Перед лицом кровавых жертв русского народа, явившего в войне, по словам Тютчева, «истинные чудеса храбрости, самопожертвования», антинациональный характер имперской политики выступил для него особенно определенно. Деятельность Николая I воспринималась им как предательство национальных интересов России, отказ от той их защиты, в которой поэт видел основную функцию верховной власти. «Не Богу ты служил и не России» — главное обвинение, брошенное Тютчевым царю в эпитафии на смерть Николая I.
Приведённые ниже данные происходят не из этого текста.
(** C2. When the build completes, every Page node whose source exists has
    a file in the output at its source path with [.md] replaced by
    [.html]; the replacement is literal and changes every occurrence of
    [.md] in the path.  Where those output paths have no redundant
    components, the output directory is what it was after the marker and
    the assets, with exactly one write for each of those nodes, in
    order. *)
Theorem existing_page_written markdown_convert nav docs assets cwd site0 st :
  build_site markdown_convert nav docs assets cwd site0 = Some st ->
  (forall title path,
     (title, path) ∈ nav_pages nav ->
     is_Some (docs !! path) ->
     is_Some (site st !! replace path ".md" ".html"))
  /\ (Forall (fun page => plain_path (replace page.2 ".md" ".html") = true)
        (existing_pages docs nav) ->
      site st
      = foldl (write_page markdown_convert nav docs)
          (prepared_site assets site0) (existing_pages docs nav))
  /\ (forall a b,
        replace (a +:+ ".md" +:+ b) ".md" ".html"
        = replace a ".md" ".html" +:+ ".html" +:+ replace b ".md" ".html")
  /\ (forall path, contains (replace path ".md" ".html") ".md" = false).
Proof.
  intros [-> _]%build_site_inv.
  split; [|split; [done|split]].
  - intros title path Hin Hex. cbn [site built].
    apply foldl_put_page_is_Some. right. exists (title, path). split; [|done].
    unfold existing_pages. by apply list_elem_of_filter.
  - apply md_replaced_everywhere.
  - apply no_md_left.
Qed.

Lemma existing_page_written_witness :
  is_Some
    (site (built sample_markdown sample_nav sample_docs sample_assets
             "/work" ∅)
     !! replace "api/websocket-api.md" ".md" ".html")
  /\ site (built sample_markdown sample_nav sample_docs sample_assets
             "/work" ∅)
     = foldl (write_page sample_markdown sample_nav sample_docs)
         (prepared_site sample_assets ∅)
         (existing_pages sample_docs sample_nav).
Proof.
  destruct (existing_page_written sample_markdown sample_nav sample_docs
              sample_assets "/work" ∅
              (built sample_markdown sample_nav sample_docs sample_assets
                 "/work" ∅))
    as (Hfile & Hsite & _); [vm_compute; reflexivity|].
  split.
  - apply (Hfile "WebSocket API").
    + apply (bool_decide_unpack _). vm_compute. exact I.
    + by eexists.
  - apply Hsite. apply (bool_decide_unpack _). vm_compute. exact I.
Defined.

(** C5. When the build completes, the list of processed files holds the
    source path of every Page node, at any depth, whose source exists, and
    the count it reports, in the last line but one, is their number. *)
Theorem processed_count_is_existing_pages
    markdown_convert nav docs assets cwd site0 st :
  build_site markdown_convert nav docs assets cwd site0 = Some st ->
  processed_files st = (existing_pages docs nav).*2
  /\ length (processed_files st) = length (existing_pages docs nav)
  /\ exists progress last_line,
       length progress = length (existing_pages docs nav)
       /\ stdout st
          = progress
            ++ [ newline +:+ "Build complete! Processed "
                 +:+ str_of_nat (length (existing_pages docs nav))
                 +:+ " files.";
                 last_line ].
Proof.
  intros [-> _]%build_site_inv.
  split; [reflexivity|]. split; [|].
  - cbn [processed_files built]. by rewrite length_fmap.
  - eexists _, _. split; [|reflexivity]. by rewrite length_map.
Qed.

Lemma processed_count_is_existing_pages_witness :
  processed_files
    (built sample_markdown sample_nav sample_docs sample_assets "/work" ∅)
  = ["index.md"; "api/websocket-api.md"]
  /\ exists progress last_line,
       length progress = 2
       /\ stdout (built sample_markdown sample_nav sample_docs sample_assets
                    "/work" ∅)
          = progress
            ++ [ newline +:+ "Build complete! Processed 2 files."; last_line ].
Proof.
  destruct (processed_count_is_existing_pages sample_markdown sample_nav
              sample_docs sample_assets "/work" ∅
              (built sample_markdown sample_nav sample_docs sample_assets
                 "/work" ∅))
    as (Hfiles & _ & Hcount); [vm_compute; reflexivity|].
  split; [exact Hfiles|exact Hcount].
Defined.



(** C8. The build is a function of its input, and building again over
    its own output changes nothing: the second run returns the same files,
    the same processed list and the same printed lines.  Whatever the
    output directory held before, the page files come out the same. *)
Theorem rebuild_is_identical markdown_convert nav docs assets cwd site0 st1 :
  build_site markdown_convert nav docs assets cwd site0 = Some st1 ->
  build_site markdown_convert nav docs assets cwd (site st1) = Some st1
  /\ (forall site0' st',
        build_site markdown_convert nav docs assets cwd site0' = Some st' ->
        processed_files st' = processed_files st1
        /\ stdout st' = stdout st1
        /\ forall page,
             page ∈ existing_pages docs nav ->
             site st' !! replace page.2 ".md" ".html"
             = site st1 !! replace page.2 ".md" ".html").
Proof.
  intros [-> Hall]%build_site_inv. split.
  - rewrite build_site_total by done. by rewrite outcome_again.
  - intros site0' st' [-> _]%build_site_inv.
    split; [reflexivity|]. split; [reflexivity|].
    intros page Hpage. cbn [site built].
    rewrite (foldl_put_page_union _ _ _ _ (prepared_site assets site0')).
    rewrite (foldl_put_page_union _ _ _ _ (prepared_site assets site0)).
    rewrite !lookup_union.
    destruct (foldl_put_page_is_Some markdown_convert nav docs
                (existing_pages docs nav) ∅ (replace page.2 ".md" ".html"))
      as [text ->]; [by right; exists page|].
    by destruct (prepared_site assets site0' !! _),
                (prepared_site assets site0 !! _).
Qed.

Lemma rebuild_is_identical_witness :
  build_site sample_markdown sample_nav sample_docs sample_assets "/work"
    (site (built sample_markdown sample_nav sample_docs sample_assets
             "/work" ∅))
  = Some (built sample_markdown sample_nav sample_docs sample_assets
            "/work" ∅).
Proof.
  apply (rebuild_is_identical sample_markdown sample_nav sample_docs
           sample_assets "/work" ∅).
  vm_compute. reflexivity.
Defined.

(** C10. An entry with neither children nor a path is still rendered as
    a link: its target is the base path alone and it is marked active
    exactly when the current output path is empty.  The builder passes it
    over: no file, no processed entry, no printed line. *)
Theorem pathless_item_linked_not_built
    markdown_convert nav docs title current_path depth base_path
    parent_path st :
  generate_nav_html [Item title None None] current_path depth base_path
  = join newline
      [ li_item_open +:+ str_of_nat depth
        +:+ (if bool_decide (current_path = EmptyString)
             then " active" else EmptyString)
        +:+ attr_close;
        a_open +:+ base_path +:+ attr_close +:+ title +:+ "</a>";
        "</li>" ]
  /\ link_targets (Item title None None) = [EmptyString]
  /\ process_nav_item markdown_convert nav docs (Item title None None)
       parent_path st
     = Some st
  /\ pages_of (Item title None None) = [].
Proof.
  split; [|by repeat split].
  unfold generate_nav_html. cbn [flat_map nav_item_html default app].
  change (replace EmptyString ".md" ".html") with EmptyString.
  rewrite str_app_empty_l.
  by destruct current_path.
Qed.

(** ** The navigation renderer *)

Lemma split_lines_cons c s :
  split_lines (String c s)
  = if Ascii.eqb c "010" then EmptyString :: split_lines s
    else match split_lines s with
         | line :: lines => String c line :: lines
         | [] => [String c EmptyString]
         end.
Proof.
  unfold split_lines, split. cbn [split_scan startswith newline].
  rewrite andb_true_r, Ascii.eqb_sym. reflexivity.
Qed.

Lemma split_lines_nonempty s : split_lines s <> [].
Proof.
  destruct s as [|c s]; [done|]. rewrite split_lines_cons.
  destruct (Ascii.eqb c "010"); [done|]. by destruct (split_lines s).
Qed.

Lemma split_lines_lacks s :
  lacks "010" s = true -> split_lines s = [s].
Proof.
  induction s as [|c s IH]; [done|].
  rewrite split_lines_cons. cbn [lacks]. intros [Hc Hs]%andb_true_iff.
  rewrite Ascii.eqb_sym. apply negb_true_iff in Hc. rewrite Hc.
  by rewrite IH.
Qed.

Lemma split_lines_app x y :
  split_lines (x +:+ newline +:+ y) = split_lines x ++ split_lines y.
Proof.
  induction x as [|c x IH]; [reflexivity|].
  rewrite str_app_cons, !split_lines_cons.
  destruct (Ascii.eqb c "010"); [by rewrite IH|].
  rewrite IH. pose proof (split_lines_nonempty x).
  by destruct (split_lines x).
Qed.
Когда «могущественно снаряженный» английский флот стоял в 15 верстах от царского дворца и дым неприятельских военных кораблей был виден у Кронштадта, Тютчев «на пороге унижений и разочарований всякого рода», с особой ясностью осознает связь этой непригодной внешней политики с внутренней, глубже постигает неизбежность поражения самодержавия, несмотря на все жертвы русского народа. «То же недомыслие, которое наложило свою печать на наш политический образ действий, оказалось и в нашем военном управлении, да и не могло быть иначе, — размышляет он, как бы подводя итоги всему, что предшествовало позору поражения. — Подавление мысли было в течение многих лет руководящим принципом правительства. Следствия подобной системы не могли иметь предела или ограничения — ничто не было пощажено, всё подвергалось этому давлению, всё и все отупели». Считая, что «теперь потребовалась бы огромная двигательная сила со стороны власти», чтобы исправить положение дел («быть может, не все еще потеряно, но все испорчено, разрушено и надолго посрамлено»), Тютчев пристально наблюдает за состоянием правительства и один из первых улавливает наметившиеся в нем сдвиги. В «верхах» набирала силу группировка, понимавшая необходимость некоторых преобразований. Новый император Александр II в этих обстоятельствах также склонялся к уступкам. Близость к таким представителям власти, как кн. А. М. Горчаков (с 1856 г. министр иностранных дел), гр. Д. Н. Блудов (статс-секретарь и будущий деятель крестьянской реформы), к ряду высших чиновников (в их числе были А. В. Никитенко и П. А. Вяземский), а также вхожесть в салоны вел. кн. Елены Павловны и вел. кн. Марии Николаевны давали Тютчеву возможность быть осведомленным о первых робких начинаниях в подготовке отмены крепостного права. Необычное для страны оживление всей общественной обстановки, колебания в правительстве, свидетельствующие о смене жесткого николаевского курса на политику некоторых «послаблений» — все это Тютчев определил словечком «оттепель», сразу же подхваченным в образованной среде.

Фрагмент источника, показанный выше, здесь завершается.